§ **Directions for this task**:
Across the whole listing, copy out every line that includes the string "Inductive".

-- Material shown follows --

(** * simple_counter.py: a counter fixture for sub-process tests

    A shallow embedding of [samples/SubProcessDemo/simple_counter.py] and the
    properties of its output.  The script is

<<
     5  import time
     7  counter = 0
     8  while counter < 20:
     9      print(f"Iteration {counter}", flush=True)
    10      counter += 1
    11      time.sleep(1)
    13  print("Counter finished.")
>>

    It is modelled as a small-step machine whose program points are the line
    numbers of the script.  One step executes one statement (or one
    evaluation of the loop guard), so that every prefix of an execution, and
    with it a run that a supervising process kills half-way, is a state of
    the machine. *)

From Stdlib Require Import ZArith String Ascii List Bool Lia.
From Stdlib Require Import DecimalString DecimalZ DecimalFacts.
Import ListNotations.
Local Open Scope Z_scope.

(** ** The Python values and builtins the script uses *)

(** The exceptions the statements of the script can raise. *)
Inductive exn : Type :=
| NameError (name : string)
| ValueError (msg : string).

Inductive result (A : Type) : Type :=
| Ok (a : A)
| Raise (e : exn).
Arguments Ok {A} a.
Arguments Raise {A} e.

-- Material shown concluded --

§ **Task solution**:
Inductive exn : Type :=
Inductive result (A : Type) : Type :=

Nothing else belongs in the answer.